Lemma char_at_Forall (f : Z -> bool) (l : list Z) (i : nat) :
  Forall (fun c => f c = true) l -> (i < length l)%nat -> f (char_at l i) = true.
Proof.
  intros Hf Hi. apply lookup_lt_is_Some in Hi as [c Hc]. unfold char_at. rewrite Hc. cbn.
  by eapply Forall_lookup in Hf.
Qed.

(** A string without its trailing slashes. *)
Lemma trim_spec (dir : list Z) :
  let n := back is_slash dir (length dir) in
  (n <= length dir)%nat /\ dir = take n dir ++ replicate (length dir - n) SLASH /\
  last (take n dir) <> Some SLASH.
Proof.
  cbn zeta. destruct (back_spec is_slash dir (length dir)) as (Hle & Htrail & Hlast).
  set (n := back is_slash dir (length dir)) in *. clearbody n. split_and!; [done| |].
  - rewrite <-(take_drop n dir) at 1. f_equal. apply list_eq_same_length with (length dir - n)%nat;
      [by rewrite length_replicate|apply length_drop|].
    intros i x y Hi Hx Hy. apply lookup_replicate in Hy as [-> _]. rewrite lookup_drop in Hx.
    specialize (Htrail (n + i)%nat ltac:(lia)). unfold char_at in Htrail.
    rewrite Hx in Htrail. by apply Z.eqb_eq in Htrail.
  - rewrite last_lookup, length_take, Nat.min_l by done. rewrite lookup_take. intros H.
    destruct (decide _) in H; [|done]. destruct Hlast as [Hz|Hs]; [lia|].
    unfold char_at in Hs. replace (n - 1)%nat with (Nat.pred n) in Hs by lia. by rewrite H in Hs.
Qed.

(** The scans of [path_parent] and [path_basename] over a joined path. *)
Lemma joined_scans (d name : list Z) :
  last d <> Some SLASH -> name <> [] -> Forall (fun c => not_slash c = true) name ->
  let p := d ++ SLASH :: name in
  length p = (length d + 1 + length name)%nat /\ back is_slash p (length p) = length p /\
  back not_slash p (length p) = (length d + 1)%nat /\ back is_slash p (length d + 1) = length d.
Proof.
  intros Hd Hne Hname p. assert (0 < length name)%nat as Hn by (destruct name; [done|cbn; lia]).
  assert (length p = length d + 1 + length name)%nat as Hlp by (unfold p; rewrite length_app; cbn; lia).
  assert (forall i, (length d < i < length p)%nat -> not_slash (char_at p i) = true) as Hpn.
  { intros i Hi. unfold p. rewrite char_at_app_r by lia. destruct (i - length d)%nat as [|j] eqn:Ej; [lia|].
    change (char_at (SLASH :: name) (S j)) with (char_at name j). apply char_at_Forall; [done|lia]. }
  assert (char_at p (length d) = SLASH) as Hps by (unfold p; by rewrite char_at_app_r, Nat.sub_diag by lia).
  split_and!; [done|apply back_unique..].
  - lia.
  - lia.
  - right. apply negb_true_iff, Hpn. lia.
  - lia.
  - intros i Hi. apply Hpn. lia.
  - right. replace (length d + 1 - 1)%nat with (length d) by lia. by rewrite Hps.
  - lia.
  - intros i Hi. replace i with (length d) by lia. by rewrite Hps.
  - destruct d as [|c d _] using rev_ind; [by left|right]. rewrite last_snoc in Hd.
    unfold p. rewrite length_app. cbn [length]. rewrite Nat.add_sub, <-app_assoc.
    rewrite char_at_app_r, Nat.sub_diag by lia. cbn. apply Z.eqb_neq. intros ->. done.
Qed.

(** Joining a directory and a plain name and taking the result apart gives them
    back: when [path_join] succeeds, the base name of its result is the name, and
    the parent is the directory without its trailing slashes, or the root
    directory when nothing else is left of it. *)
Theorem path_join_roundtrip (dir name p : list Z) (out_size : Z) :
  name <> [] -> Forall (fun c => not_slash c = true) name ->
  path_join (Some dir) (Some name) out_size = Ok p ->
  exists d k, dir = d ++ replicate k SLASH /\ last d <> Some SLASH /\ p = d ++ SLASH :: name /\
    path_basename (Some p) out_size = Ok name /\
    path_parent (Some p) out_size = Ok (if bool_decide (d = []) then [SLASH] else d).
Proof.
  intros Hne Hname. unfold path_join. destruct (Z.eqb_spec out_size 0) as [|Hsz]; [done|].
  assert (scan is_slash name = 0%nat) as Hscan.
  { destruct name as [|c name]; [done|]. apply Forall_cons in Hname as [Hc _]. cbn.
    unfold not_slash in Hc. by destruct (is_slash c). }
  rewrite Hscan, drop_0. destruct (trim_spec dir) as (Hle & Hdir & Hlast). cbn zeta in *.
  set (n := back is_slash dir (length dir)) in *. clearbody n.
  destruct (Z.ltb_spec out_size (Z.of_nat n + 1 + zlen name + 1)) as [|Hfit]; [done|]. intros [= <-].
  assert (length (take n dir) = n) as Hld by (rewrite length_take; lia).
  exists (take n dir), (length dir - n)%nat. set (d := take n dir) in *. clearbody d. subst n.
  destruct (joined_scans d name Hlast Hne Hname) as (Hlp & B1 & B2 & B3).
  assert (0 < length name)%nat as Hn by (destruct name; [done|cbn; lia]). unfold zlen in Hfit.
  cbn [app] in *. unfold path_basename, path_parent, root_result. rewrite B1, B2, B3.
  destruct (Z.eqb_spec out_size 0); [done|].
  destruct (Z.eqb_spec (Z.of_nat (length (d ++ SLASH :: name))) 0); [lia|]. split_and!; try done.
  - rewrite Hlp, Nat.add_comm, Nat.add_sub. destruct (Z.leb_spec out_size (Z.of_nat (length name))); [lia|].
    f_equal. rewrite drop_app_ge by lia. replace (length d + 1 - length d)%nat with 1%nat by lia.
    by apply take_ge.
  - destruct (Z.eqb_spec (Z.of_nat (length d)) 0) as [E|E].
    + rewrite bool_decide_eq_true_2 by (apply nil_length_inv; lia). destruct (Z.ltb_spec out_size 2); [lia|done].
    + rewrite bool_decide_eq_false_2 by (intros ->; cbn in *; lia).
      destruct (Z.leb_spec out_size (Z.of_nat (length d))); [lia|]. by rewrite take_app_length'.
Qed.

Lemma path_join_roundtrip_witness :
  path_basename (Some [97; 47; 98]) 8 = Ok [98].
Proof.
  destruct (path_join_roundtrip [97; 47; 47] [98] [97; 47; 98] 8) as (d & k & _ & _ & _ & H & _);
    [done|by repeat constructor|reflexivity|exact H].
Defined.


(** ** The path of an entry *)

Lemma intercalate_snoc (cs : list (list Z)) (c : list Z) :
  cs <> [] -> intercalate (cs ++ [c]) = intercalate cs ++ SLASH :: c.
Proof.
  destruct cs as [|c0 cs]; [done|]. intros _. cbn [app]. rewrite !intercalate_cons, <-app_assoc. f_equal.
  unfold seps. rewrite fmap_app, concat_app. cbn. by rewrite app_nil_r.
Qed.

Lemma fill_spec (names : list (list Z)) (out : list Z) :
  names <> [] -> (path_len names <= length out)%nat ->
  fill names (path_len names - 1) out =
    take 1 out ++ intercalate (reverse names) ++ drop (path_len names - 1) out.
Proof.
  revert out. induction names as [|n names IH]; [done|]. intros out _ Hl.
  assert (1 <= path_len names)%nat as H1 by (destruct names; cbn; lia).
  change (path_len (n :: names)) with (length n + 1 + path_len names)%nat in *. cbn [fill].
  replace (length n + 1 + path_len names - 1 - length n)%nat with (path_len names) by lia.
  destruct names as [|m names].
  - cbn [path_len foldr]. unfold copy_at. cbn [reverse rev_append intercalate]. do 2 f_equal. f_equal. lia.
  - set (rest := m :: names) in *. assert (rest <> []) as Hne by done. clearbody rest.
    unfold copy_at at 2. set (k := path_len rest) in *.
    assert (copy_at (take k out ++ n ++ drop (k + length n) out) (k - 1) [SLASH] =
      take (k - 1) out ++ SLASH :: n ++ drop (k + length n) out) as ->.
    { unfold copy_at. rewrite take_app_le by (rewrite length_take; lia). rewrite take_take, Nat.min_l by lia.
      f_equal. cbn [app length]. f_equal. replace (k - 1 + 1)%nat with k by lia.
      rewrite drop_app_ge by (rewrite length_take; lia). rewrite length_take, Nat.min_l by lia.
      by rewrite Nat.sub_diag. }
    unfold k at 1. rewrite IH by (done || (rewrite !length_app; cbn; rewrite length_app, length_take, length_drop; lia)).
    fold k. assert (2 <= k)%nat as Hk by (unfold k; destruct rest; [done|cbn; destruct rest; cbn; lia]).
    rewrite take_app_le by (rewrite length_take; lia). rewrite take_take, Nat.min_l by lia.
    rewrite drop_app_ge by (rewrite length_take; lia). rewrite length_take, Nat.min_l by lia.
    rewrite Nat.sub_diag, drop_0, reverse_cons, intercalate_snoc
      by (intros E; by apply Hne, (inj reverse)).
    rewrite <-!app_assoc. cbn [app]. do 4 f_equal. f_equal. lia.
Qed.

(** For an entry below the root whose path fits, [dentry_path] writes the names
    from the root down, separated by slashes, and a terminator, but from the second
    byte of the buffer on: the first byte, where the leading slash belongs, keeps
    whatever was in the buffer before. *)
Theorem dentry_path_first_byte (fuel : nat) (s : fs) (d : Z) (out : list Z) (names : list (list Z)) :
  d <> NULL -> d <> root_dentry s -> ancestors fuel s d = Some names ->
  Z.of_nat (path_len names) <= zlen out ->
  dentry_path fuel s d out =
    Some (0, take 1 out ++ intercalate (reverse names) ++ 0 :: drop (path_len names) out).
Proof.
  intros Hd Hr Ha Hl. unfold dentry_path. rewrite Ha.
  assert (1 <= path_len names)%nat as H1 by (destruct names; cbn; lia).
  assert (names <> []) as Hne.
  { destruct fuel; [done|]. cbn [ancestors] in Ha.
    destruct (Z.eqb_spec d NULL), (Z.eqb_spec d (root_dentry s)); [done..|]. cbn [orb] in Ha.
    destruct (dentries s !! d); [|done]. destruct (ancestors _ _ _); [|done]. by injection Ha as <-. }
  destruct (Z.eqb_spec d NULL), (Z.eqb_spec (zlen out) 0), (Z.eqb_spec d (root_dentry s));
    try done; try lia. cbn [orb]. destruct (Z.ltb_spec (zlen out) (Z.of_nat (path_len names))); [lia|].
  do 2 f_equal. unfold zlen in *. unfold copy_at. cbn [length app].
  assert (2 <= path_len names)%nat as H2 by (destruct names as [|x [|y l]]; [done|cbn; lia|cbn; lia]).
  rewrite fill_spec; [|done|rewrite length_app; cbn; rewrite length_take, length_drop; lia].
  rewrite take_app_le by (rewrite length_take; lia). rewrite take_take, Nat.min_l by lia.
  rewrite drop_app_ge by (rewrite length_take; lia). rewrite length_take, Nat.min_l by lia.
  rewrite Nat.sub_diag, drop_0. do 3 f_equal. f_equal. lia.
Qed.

### Work request
From the records above, copy every line that holds the word "else".

### Problem solution
    directory when nothing else is left of it. *)
    path_parent (Some p) out_size = Ok (if bool_decide (d = []) then [SLASH] else d).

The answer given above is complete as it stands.